----- Records provided

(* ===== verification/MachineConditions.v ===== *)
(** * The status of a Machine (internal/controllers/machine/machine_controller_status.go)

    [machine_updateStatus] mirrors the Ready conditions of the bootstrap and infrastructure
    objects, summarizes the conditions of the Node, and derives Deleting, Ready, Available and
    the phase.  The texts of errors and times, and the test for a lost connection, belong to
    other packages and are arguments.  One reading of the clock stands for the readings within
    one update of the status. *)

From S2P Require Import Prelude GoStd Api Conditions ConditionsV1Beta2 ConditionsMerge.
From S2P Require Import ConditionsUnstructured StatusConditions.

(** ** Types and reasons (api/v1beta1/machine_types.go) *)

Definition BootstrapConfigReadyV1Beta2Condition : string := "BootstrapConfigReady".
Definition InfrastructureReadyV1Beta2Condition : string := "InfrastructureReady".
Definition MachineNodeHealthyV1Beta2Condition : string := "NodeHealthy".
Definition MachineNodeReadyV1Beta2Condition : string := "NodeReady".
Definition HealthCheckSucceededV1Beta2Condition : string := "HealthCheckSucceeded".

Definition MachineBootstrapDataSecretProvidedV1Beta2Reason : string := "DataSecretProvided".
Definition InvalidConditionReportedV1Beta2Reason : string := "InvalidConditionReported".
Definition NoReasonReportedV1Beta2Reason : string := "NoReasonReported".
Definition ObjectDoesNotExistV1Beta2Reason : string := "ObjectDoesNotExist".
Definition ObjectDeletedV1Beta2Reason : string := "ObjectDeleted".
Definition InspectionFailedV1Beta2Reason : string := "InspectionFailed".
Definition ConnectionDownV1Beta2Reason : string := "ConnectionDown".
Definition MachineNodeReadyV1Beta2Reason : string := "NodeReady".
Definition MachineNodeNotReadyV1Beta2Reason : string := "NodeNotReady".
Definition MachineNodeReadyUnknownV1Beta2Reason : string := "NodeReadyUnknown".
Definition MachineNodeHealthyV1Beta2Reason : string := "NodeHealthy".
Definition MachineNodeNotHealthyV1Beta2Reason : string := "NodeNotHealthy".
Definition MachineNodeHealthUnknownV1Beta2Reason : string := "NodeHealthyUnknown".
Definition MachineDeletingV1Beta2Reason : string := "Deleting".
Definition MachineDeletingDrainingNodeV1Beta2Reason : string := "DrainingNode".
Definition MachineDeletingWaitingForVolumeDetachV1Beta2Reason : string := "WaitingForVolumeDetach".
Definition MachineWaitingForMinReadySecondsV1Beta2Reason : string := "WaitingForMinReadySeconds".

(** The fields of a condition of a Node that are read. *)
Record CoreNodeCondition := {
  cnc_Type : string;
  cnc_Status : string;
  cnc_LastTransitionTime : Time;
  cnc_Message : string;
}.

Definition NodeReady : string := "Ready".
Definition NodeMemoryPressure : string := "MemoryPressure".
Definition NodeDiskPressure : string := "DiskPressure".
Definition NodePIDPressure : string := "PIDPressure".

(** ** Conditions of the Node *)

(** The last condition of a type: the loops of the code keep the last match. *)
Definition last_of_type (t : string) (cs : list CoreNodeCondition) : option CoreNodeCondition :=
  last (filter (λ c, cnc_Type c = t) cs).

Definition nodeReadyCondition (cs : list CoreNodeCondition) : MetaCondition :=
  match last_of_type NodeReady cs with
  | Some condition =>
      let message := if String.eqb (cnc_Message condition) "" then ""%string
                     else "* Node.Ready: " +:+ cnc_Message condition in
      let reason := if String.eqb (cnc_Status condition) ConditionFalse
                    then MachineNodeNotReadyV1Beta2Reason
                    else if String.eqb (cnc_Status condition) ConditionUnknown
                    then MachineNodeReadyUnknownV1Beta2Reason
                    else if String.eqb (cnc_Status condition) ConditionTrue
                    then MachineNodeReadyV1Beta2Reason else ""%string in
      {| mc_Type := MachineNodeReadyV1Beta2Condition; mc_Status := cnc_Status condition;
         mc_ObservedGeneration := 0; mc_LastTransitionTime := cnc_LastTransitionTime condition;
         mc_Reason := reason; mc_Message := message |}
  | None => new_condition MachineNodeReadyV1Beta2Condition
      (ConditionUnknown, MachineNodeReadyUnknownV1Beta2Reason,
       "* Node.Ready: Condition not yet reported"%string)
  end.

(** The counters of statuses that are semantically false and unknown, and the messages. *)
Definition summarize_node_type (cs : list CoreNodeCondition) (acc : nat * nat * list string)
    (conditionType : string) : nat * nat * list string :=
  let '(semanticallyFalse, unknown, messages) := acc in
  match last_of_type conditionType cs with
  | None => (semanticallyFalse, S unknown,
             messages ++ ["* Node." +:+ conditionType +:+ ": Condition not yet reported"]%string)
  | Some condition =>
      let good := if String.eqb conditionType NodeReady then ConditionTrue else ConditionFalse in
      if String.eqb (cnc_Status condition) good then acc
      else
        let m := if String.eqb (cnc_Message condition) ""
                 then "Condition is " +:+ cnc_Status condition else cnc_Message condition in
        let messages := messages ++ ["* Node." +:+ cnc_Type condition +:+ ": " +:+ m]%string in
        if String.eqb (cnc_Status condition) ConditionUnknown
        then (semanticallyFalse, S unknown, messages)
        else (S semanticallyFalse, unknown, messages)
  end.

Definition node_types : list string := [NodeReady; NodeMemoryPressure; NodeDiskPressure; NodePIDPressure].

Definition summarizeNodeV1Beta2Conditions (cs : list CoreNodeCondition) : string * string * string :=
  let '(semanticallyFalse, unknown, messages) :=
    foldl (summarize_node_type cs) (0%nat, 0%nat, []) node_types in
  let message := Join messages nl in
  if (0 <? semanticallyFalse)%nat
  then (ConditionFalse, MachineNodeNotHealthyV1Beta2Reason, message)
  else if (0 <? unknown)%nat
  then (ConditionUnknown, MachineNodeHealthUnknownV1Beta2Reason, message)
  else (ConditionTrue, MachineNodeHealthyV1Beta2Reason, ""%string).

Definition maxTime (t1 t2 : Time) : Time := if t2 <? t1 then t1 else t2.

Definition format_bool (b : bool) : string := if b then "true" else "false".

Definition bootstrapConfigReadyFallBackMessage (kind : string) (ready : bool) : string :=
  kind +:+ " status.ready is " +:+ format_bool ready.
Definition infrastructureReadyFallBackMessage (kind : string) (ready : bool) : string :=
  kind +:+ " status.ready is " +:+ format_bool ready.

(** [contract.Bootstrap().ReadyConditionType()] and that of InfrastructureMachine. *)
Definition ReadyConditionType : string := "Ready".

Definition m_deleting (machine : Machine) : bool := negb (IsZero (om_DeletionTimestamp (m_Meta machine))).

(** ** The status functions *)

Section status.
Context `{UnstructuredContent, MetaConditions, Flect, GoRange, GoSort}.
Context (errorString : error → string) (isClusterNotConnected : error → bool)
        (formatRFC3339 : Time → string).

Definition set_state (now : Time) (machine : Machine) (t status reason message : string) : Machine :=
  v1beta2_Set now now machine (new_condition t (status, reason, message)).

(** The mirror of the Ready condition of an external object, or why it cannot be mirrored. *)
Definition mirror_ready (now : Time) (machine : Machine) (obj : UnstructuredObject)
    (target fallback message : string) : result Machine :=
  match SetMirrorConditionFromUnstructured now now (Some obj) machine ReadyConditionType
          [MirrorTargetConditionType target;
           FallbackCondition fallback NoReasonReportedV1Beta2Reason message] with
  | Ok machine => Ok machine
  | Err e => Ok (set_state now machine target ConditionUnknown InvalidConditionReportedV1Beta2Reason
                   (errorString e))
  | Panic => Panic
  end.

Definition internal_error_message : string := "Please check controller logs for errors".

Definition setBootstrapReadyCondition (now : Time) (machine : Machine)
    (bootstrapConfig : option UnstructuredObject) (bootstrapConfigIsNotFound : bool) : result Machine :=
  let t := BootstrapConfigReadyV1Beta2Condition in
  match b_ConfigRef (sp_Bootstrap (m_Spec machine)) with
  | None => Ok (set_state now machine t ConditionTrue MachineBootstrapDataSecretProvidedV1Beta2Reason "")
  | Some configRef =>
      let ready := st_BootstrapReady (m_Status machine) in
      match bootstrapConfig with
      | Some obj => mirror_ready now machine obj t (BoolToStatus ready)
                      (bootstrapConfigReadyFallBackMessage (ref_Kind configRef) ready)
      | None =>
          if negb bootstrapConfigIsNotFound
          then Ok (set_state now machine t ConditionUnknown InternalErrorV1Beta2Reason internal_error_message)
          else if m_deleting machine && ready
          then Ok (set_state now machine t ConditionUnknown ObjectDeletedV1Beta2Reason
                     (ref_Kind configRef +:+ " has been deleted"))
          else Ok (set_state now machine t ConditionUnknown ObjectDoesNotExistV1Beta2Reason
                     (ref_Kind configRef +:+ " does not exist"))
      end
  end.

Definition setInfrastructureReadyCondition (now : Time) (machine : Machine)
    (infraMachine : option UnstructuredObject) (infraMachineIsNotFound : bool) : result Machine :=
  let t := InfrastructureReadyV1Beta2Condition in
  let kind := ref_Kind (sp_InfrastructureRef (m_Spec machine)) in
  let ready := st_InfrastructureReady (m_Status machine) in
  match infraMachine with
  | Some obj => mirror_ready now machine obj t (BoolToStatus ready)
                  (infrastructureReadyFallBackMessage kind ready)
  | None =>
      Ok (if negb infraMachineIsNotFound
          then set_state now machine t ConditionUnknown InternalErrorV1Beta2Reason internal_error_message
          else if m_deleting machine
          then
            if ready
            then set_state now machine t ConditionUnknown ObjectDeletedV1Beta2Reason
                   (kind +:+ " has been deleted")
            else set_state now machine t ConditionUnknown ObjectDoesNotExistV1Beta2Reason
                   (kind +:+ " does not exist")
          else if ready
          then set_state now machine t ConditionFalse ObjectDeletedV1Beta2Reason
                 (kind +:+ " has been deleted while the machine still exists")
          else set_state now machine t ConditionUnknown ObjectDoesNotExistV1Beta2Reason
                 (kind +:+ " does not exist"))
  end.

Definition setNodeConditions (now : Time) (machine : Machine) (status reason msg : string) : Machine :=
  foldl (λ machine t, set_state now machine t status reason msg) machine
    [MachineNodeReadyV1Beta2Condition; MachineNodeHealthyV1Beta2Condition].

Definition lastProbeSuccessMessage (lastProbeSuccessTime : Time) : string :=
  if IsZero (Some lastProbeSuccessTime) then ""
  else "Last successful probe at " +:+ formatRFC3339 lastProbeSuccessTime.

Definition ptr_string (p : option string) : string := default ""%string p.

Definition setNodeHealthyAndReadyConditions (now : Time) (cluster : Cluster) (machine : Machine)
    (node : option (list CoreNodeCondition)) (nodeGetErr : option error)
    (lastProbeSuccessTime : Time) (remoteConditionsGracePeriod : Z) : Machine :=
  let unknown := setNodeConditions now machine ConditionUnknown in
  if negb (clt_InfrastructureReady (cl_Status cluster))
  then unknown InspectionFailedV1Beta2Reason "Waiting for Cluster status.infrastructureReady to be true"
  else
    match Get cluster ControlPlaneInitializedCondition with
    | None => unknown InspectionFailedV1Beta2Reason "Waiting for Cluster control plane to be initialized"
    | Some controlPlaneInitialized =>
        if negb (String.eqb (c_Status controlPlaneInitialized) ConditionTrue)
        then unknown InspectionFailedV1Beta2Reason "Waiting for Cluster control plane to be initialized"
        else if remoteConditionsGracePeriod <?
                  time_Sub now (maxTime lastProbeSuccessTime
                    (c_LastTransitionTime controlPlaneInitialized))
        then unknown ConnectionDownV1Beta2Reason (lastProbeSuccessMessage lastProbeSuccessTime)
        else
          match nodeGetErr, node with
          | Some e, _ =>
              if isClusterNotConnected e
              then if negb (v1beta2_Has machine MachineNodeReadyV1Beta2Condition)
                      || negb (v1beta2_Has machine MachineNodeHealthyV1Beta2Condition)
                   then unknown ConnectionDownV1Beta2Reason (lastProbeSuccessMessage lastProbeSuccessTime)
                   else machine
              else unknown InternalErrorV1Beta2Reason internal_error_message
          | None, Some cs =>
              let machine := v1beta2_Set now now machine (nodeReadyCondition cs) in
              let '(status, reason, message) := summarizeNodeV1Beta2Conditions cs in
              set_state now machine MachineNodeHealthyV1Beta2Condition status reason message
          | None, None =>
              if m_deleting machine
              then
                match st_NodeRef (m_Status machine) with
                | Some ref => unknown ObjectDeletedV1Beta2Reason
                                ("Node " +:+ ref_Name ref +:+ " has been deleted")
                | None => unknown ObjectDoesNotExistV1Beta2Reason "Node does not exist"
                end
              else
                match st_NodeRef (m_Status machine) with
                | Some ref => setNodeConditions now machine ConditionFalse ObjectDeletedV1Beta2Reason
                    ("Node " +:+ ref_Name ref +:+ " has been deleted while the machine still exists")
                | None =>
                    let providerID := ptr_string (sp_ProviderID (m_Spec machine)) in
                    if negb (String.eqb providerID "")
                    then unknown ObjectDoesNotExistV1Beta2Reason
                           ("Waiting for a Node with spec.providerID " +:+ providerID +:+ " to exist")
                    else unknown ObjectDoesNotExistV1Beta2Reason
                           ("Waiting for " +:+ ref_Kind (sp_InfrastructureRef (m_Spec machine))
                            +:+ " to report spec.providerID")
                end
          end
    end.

----------

[Exercise] Your reply should be only the number of lines in the records above that include "None".

[Output below] 10